Este deterioro de la vida cotidiana no se queda en lo material. Se respira en la gente. La tristeza y la tensión se reflejan en los rostros de quienes caminan por las calles, en el tono bajo con que se habla, en la forma en que se bajan las miradas en las colas kilométricas para alcanzar una pequeña hogaza de pan, que no siempre llega. Hay miedo y fatiga; el miedo no es nuevo, pero ahora lo acompaña el constante desgaste psicológico.
En un país donde un por ciento desproporcionado de su población son adultos mayores, no existen formas de recreación que sustituyan los espacios televisivos. Quienes viven en comunidades propicias para ello, se reúnen en algún portal a conversar, mientras los mosquitos lo permitan; luego, se retiran hacia la oscuridad de las viviendas, como si entraran en la garganta de un abismo que devora a familias enteras. A intentar dormir sin electricidad, a vencer el tedio y la incertidumbre, para comenzar al otro día el mismo ciclo macabro.
A aquellos ciudadanos que el azar los colocó en la frontera entre dos circuitos o bloques eléctricos y tienen entrada de divisas, pueden pagarse la conexión ilegal de un cable de un circuito a otro por 30 000 o 50 000 pesos cubanos; según como tenga el día la corrupción de la empresa eléctrica local, que no deja de lucrar en estas condiciones.


Comparado con este escenario, la carencia de internet parece algo trivial, pero no lo es. Para muchas personas es la única forma de comunicarse con sus seres queridos. Quienes necesitan el servicio, colocan antenas de fabricación casera que mejoran un poco la señal. La creatividad y la resiliencia se imponen; pero a veces ni esto es suficiente. En algunas comunidades se vive un aislamiento que ya va dejando huellas en el estado de ánimo de las personas. Lo peor es la falta de alivio en el horizonte.
Cada día que se sobrevive es, en sí mismo, una declaración de voluntad individual. El pueblo cubano resiste; pero no por heroísmo, sino porque no le queda otra salida. La resistencia dejó de ser un lema para convertirse en una estrategia de supervivencia.
En medio de tanta oscuridad, es la capacidad de mantenerse en pie lo que sigue desafiando al colapso final. Incluso en el apagón, existe la fe en el cambio; una fe que arde como brasa entre la ceniza. La creencia compartida de que “a esto le queda poco” forma parte de una verdad que no podrá ser borrada por decreto ni censurada por el miedo.
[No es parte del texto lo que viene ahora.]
Lemma walk_present s d va alloc : 0 <= va < 2 ^ 32 ->
  present (v_mem s) d (va / 4096 / 1024) = true ->
  walkpgdir d va alloc s = Ret (slot (v_mem s) d (va / 4096)) s.
Proof.
  intros Hva Hp. unfold walkpgdir, ld, bind, gets, ret. destruct (va_idx va Hva) as (-> & -> & _).
  unfold present in Hp. rewrite Hp. done.
Qed.

(** ** Writing to a page *)

Definition outside (v : Z) (m m' : mem) : Prop := forall b, ~ (v <= b < v + 4096) -> m' b = m b.

Lemma load32_outside v w k m m' : outside v m m' -> v mod 4096 = 0 -> w mod 4096 = 0 -> v <> w ->
  0 <= k < 1024 -> load32 m' (w + 4 * k) = load32 m (w + 4 * k).
Proof.
  intros Hm Hv Hw Hne Hk. apply load32_ext. intros b Hb. apply Hm.
  destruct (pages_disjoint v w Hv Hw Hne); lia.
Qed.

Lemma free_write s l v m' : free_pages s l -> good_page v -> v ∉ l ->
  outside v (v_mem s) m' -> free_pages (set_v_mem m' s) l.
Proof.
  intros [Hc Hnd] Hg Hv Hm. split; [|done]. simpl. apply (chain_ext (v_mem s)); [|done].
  intros w b Hw Hb. apply Hm. destruct (pages_disjoint v w); [by apply good_page_aligned|..|lia|lia].
  - by eapply good_page_aligned, chain_good; eauto.
  - by intros ->.
Qed.

Lemma own_ne (own : owner) v w r : own v = None -> own w = Some r -> v <> w.
Proof. intros. congruence. Qed.

(** Installing a zeroed page table. *)
Section new_table.
Context (m : mem) (own : owner) (d v i : Z).
Hypothesis Hsp : space m own d.
Hypothesis Hv : good_page v.
Hypothesis Hov : own v = None.
Hypothesis Hi : 0 <= i < 1024.
Hypothesis Hpi : present m d i = false.
Let m' := store32 (memset v 0 PGSIZE m) (d + 4 * i) (V2P v + 7).

Lemma nt_pde j : 0 <= j < 1024 ->
  load32 m' (d + 4 * j) = if decide (i = j) then V2P v + 7 else load32 m (d + 4 * j).
Proof.
  intros Hj. destruct (sp_dir _ _ _ Hsp) as [Hd Hod]. unfold m'. case_decide as Hij.
  - subst j. rewrite load32_store32_eq. apply u32_small.
    by apply (pte_split v 7).
  - rewrite load32_store32_ne by lia. apply (load32_outside v); [|by apply good_page_aligned..| |done].
    + intros b Hb. rewrite memset_at, decide_False by (unfold PGSIZE in *; lia). done.
    + by apply (own_ne own v d (d, RDir)).
Qed.

Lemma nt_present j : 0 <= j < 1024 -> present m' d j = bool_decide (i = j) || present m d j.
Proof.
  intros Hj. unfold present. rewrite nt_pde by done. case_decide as Hij.
  - rewrite bool_decide_eq_true_2 by done. simpl. rewrite flag_P_odd, Z.odd_add, good_page_even; done.
  - by rewrite bool_decide_eq_false_2.
Qed.

Lemma nt_tab j : 0 <= j < 1024 -> tab m' d j = if decide (i = j) then v else tab m d j.
Proof.
  intros Hj. unfold tab. rewrite nt_pde by done. case_decide; [|done].
  destruct (pte_split v 7) as (_ & -> & _ & -> & _); done || lia.
Qed.

Lemma nt_entry w k : w mod 4096 = 0 -> w <> d -> 0 <= k < 1024 ->
  load32 m' (w + 4 * k) = if decide (v = w) then 0 else load32 m (w + 4 * k).
Proof.
  intros Hw Hwd Hk. destruct (sp_dir _ _ _ Hsp) as [Hd Hod].
  assert (load32 m' (w + 4 * k) = load32 (memset v 0 PGSIZE m) (w + 4 * k)) as ->.
  { apply load32_store32_ne. destruct (pages_disjoint d w (good_page_aligned d Hd) Hw ltac:(done)); lia. }
  case_decide.
  - subst w. unfold load32. rewrite !memset_at, !decide_True by (unfold PGSIZE; lia). done.
  - apply (load32_outside v); [|by apply good_page_aligned|done..].
    intros b Hb. rewrite memset_at, decide_False by (unfold PGSIZE in *; lia). done.
Qed.

Lemma nt_outside b : ~ (v <= b < v + 4096) -> ~ (d <= b < d + 4096) -> m' b = m b.
Proof.
  intros Hb Hb'. unfold m'. rewrite store32_ne by lia.
  by rewrite memset_at, decide_False by (unfold PGSIZE; lia).
Qed.

(** Pages with another use are not touched. *)
Lemma nt_other w r b : good_page w -> own w = Some r -> r <> (d, RDir) ->
  w <= b < w + 4096 -> m' b = m b.
Proof.
  intros Hw Ho Hr Hb. destruct (sp_dir _ _ _ Hsp) as [Hd Hod]. apply nt_outside.
  - destruct (pages_disjoint v w); [by apply good_page_aligned..|congruence|lia|lia].
  - destruct (pages_disjoint d w); [by apply good_page_aligned..|congruence|lia|lia].
Qed.

Lemma nt_pm n : 0 <= n < 2 ^ 20 -> pm m' d n = pm m d n.
Proof.
  intros Hn. destruct (idx_range n Hn) as [Hi' Hj']. unfold pm, slot.
  rewrite nt_present, nt_tab by done. case_decide as Hc.
  - rewrite bool_decide_eq_true_2 by done. simpl. rewrite <- Hc, Hpi.
    rewrite nt_entry, decide_True; [done|done|by apply good_page_aligned| |done].
    destruct (sp_dir _ _ _ Hsp). by apply (own_ne own v d (d, RDir)).
  - rewrite bool_decide_eq_false_2 by done. simpl.
    destruct (present m d (n / 1024)) eqn:Ep; [|done].
    destruct (sp_tab _ _ _ Hsp _ Hi' Ep) as [Hg Ho]. destruct (sp_dir _ _ _ Hsp) as [_ Hod].
    rewrite nt_entry, decide_False; [done| |by apply good_page_aligned| |done].
    + by eapply own_ne.
    + intros E. rewrite E in Ho. congruence.
Qed.

Lemma nt_space : space m' (upd own v (Some (d, RTab i))) d.
Proof.
  destruct (sp_dir _ _ _ Hsp) as [Hd Hod]. split.
  - split; [done|]. rewrite upd_ne; [done|]. by eapply own_ne.
  - intros j Hj. rewrite nt_present, nt_tab by done. case_decide as Hc.
    + intros _. subst j. by rewrite upd_eq.
    + rewrite bool_decide_eq_false_2 by done. simpl. intros Hp.
      destruct (sp_tab _ _ _ Hsp _ Hj Hp) as [Hg Ho]. split; [done|].
      rewrite upd_ne; [done|]. by eapply own_ne.
  - intros n e Hn. rewrite nt_pm by (rewrite upages_eq in Hn; lia). intros He.
    destruct (sp_user _ _ _ Hsp _ _ Hn He) as [Hg Ho]. split; [done|].
    rewrite upd_ne; [done|]. by eapply own_ne.
Qed.
End new_table.

(** Writing the entry of page [n]. *)
Section set_entry.
Context (m : mem) (own own' : owner) (d n e : Z).
Hypothesis Hsp : space m own d.
Hypothesis Hn : 0 <= n < 2 ^ 20.
Hypothesis Hp : present m d (n / 1024) = true.
Hypothesis He : 0 <= e < 2 ^ 32.
Let m' := store32 m (slot m d n) e.

Lemma se_outside : outside (tab m d (n / 1024)) m m'.
Proof.
  intros b Hb. destruct (idx_range n Hn). unfold m', slot. apply store32_ne. lia.
Qed.

Lemma se_tab_ne : tab m d (n / 1024) <> d.
Proof.
  destruct (idx_range n Hn). destruct (sp_tab _ _ _ Hsp (n / 1024)) as [_ Ho]; [done..|].
  destruct (sp_dir _ _ _ Hsp) as [_ Hd]. intros E. rewrite E in Ho. congruence.
Qed.

Lemma se_pde j : 0 <= j < 1024 -> load32 m' (d + 4 * j) = load32 m (d + 4 * j).
Proof.
  intros Hj. destruct (idx_range n Hn). apply (load32_outside (tab m d (n / 1024))); [apply se_outside|..|done].
  - by apply good_page_aligned, (sp_tab _ _ _ Hsp).
  - apply good_page_aligned, Hsp.
  - apply se_tab_ne.
Qed.

Lemma se_pm k : 0 <= k < 2 ^ 20 ->
  pm m' d k = if decide (n = k) then (if flag e PTE_P then Some e else None) else pm m d k.
Proof.
  intros Hk. destruct (idx_range n Hn) as [Hi Hj], (idx_range k Hk) as [Hi' Hj'].
  unfold pm, slot, present, tab. rewrite !se_pde by done. fold (present m d (k / 1024)).
  fold (tab m d (k / 1024)). case_decide as Hc.
  - subst k. rewrite Hp. unfold m'. fold (slot m d n). rewrite load32_store32_eq, u32_small; done.
  - destruct (present m d (k / 1024)) eqn:Ek; [|done].
    unfold m'. rewrite load32_store32_ne; [done|]. unfold slot.
    destruct (decide (n / 1024 = k / 1024)) as [Heq|Hne].
    + rewrite Heq. pose proof (Z.div_mod n 1024). pose proof (Z.div_mod k 1024). lia.
    + destruct (pages_disjoint (tab m d (n / 1024)) (tab m d (k / 1024))).
      * by apply good_page_aligned, (sp_tab _ _ _ Hsp).
      * by apply good_page_aligned, (sp_tab _ _ _ Hsp).
      * intros E. apply Hne. destruct (sp_tab _ _ _ Hsp (n / 1024)) as [_ O1]; [done..|].
        destruct (sp_tab _ _ _ Hsp (k / 1024)) as [_ O2]; [done..|]. rewrite E in O1. congruence.
      * lia.
      * lia.
Qed.

Lemma se_space :
  (forall v r, own v = Some (d, r) -> r <> RUser n -> own' v = Some (d, r)) ->
  (n < upages -> flag e PTE_P = true ->
    good_page (P2V (PTE_ADDR e)) /\ own' (P2V (PTE_ADDR e)) = Some (d, RUser n)) ->
  space m' own' d.
Proof.
  intros Ho Hu. split.
  - destruct (sp_dir _ _ _ Hsp). split; [done|]. by apply Ho.
  - intros i Hi. unfold present, tab. rewrite se_pde by done. intros Hpi.
    destruct (sp_tab _ _ _ Hsp i Hi Hpi) as [? Hot]. split; [done|]. by apply Ho.
  - intros k f Hk. rewrite se_pm by (rewrite upages_eq in Hk; lia). case_decide as Hc.
    + subst k. destruct (flag e PTE_P) eqn:Ef; [|done]. intros [= <-]. apply Hu; [apply Hk|done].
    + intros Hf. destruct (sp_user _ _ _ Hsp k f Hk Hf) as [? Hot]. split; [done|].
      apply Ho; [done|]. congruence.
Qed.
End set_entry.

(** ** Allocation keeps the invariant *)

Lemma vm_kalloc s l own ds : vm_inv s l own ds ->
  exists s', kalloc s = Ret (hd 0 l) s' /\ v_mem s' = v_mem s /\
    match l with
    | [] => vm_inv s' [] own ds
    | v :: l' => v <> 0 /\ good_page v /\ own v = None /\ v ∉ l' /\
                 forall r, vm_inv s' l' (upd own v (Some r)) ds
    end.
Proof.
  intros [Hr Hf Hu Hs]. rewrite (kalloc_run s l Hr Hf).
  destruct l as [|v l']; eexists; (split; [done|]); (split; [done|]).
  - split; [by apply km_hw_ready|by destruct Hf|done|done].
  - pose proof Hf as [(_ & Hg & _) [Hvl Hnd]%NoDup_cons]. pose proof (good_page_range v Hg).
    assert (own v = None) as Hov by (apply Hu; left).
    split_and!; [unfold KERNBASE, EXTMEM in *; lia|done|done|done|]. intros r. split.
    + destruct (km_hw_ready s Hr). by split.
    + by eapply free_pages_kalloc.
    + intros w Hw. rewrite upd_ne by set_solver. apply Hu. by right.
    + intros d Hd. apply (space_frame (v_mem s) (v_mem s) own); [by apply Hs|done|].
      intros w q Hw. rewrite upd_ne; [done|]. by eapply own_ne.
Qed.

(** A write to one page leaves alone the page tables that are elsewhere. *)
Lemma pt_unwritten m m' own d v : space m own d -> good_page v ->
  (forall r, own v = Some (d, r) -> pt_role r = false) -> outside v m m' ->
  forall w b, pt_page m d w -> w <= b < w + 4096 -> m' b = m b.
Proof.
  intros Hsp Hg Hv Hm w b Hw Hb. destruct (pt_page_own _ _ _ _ Hsp Hw) as (Hgw & r & Ho & Hr).
  apply Hm. destruct (pages_disjoint v w); [by apply good_page_aligned..| |lia|lia].
  intros ->. rewrite (Hv r) in Hr; done.
Qed.

Lemma vm_write s l own ds v r m' :
  vm_inv s l own ds -> good_page v -> own v = Some r -> pt_role r.2 = false ->
  outside v (v_mem s) m' ->
  vm_inv (set_v_mem m' s) l own ds /\
  forall d n, d ∈ ds -> 0 <= n < 2 ^ 20 -> pm m' d n = pm (v_mem s) d n.
Proof.
  intros [Hr Hf Hu Hs] Hg Hov Hnp Hm.
  assert (forall d, d ∈ ds -> forall w b, pt_page (v_mem s) d w -> w <= b < w + 4096 ->
    m' b = v_mem s b) as Hfr.
  { intros d Hd. apply (pt_unwritten _ _ own d v); [by apply Hs|done| |done].
    intros q Hq. rewrite Hq in Hov. by simplify_eq. }
  split.
  - split; [by destruct Hr| |done|].
    + apply (free_write _ _ v); [done..| |done]. intros Hv%Hu. congruence.
    + intros d Hd. apply (space_frame (v_mem s) m' own); [by apply Hs|by apply Hfr|done].
  - intros d n Hd Hn. apply pm_frame; [by apply Hfr|done].
Qed.

(** Uses of pages only grow. *)
Definition own_ext (own own' : owner) : Prop := forall v r, own v = Some r -> own' v = Some r.
(** Pages that hold data (not page tables) keep their content. *)
Definition data_same (own : owner) (m m' : mem) : Prop :=
  forall v r b, good_page v -> own v = Some r -> pt_role r.2 = false -> v <= b < v + 4096 -> m' b = m b.
(** All address spaces keep their map. *)
Definition maps_same (ds : list Z) (m m' : mem) : Prop :=
  forall d n, d ∈ ds -> 0 <= n < 2 ^ 20 -> pm m' d n = pm m d n.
En la penumbra no solo hay derrota, también hay algo de dignidad en las personas que no sirven como aliados del régimen en estos momentos de represión agudizada. Y esa, aunque silenciosa, es la que mantiene viva la llama de la esperanza; esa llama que espera el momento justo para volver a encenderlo todo, para purificar tanto horror.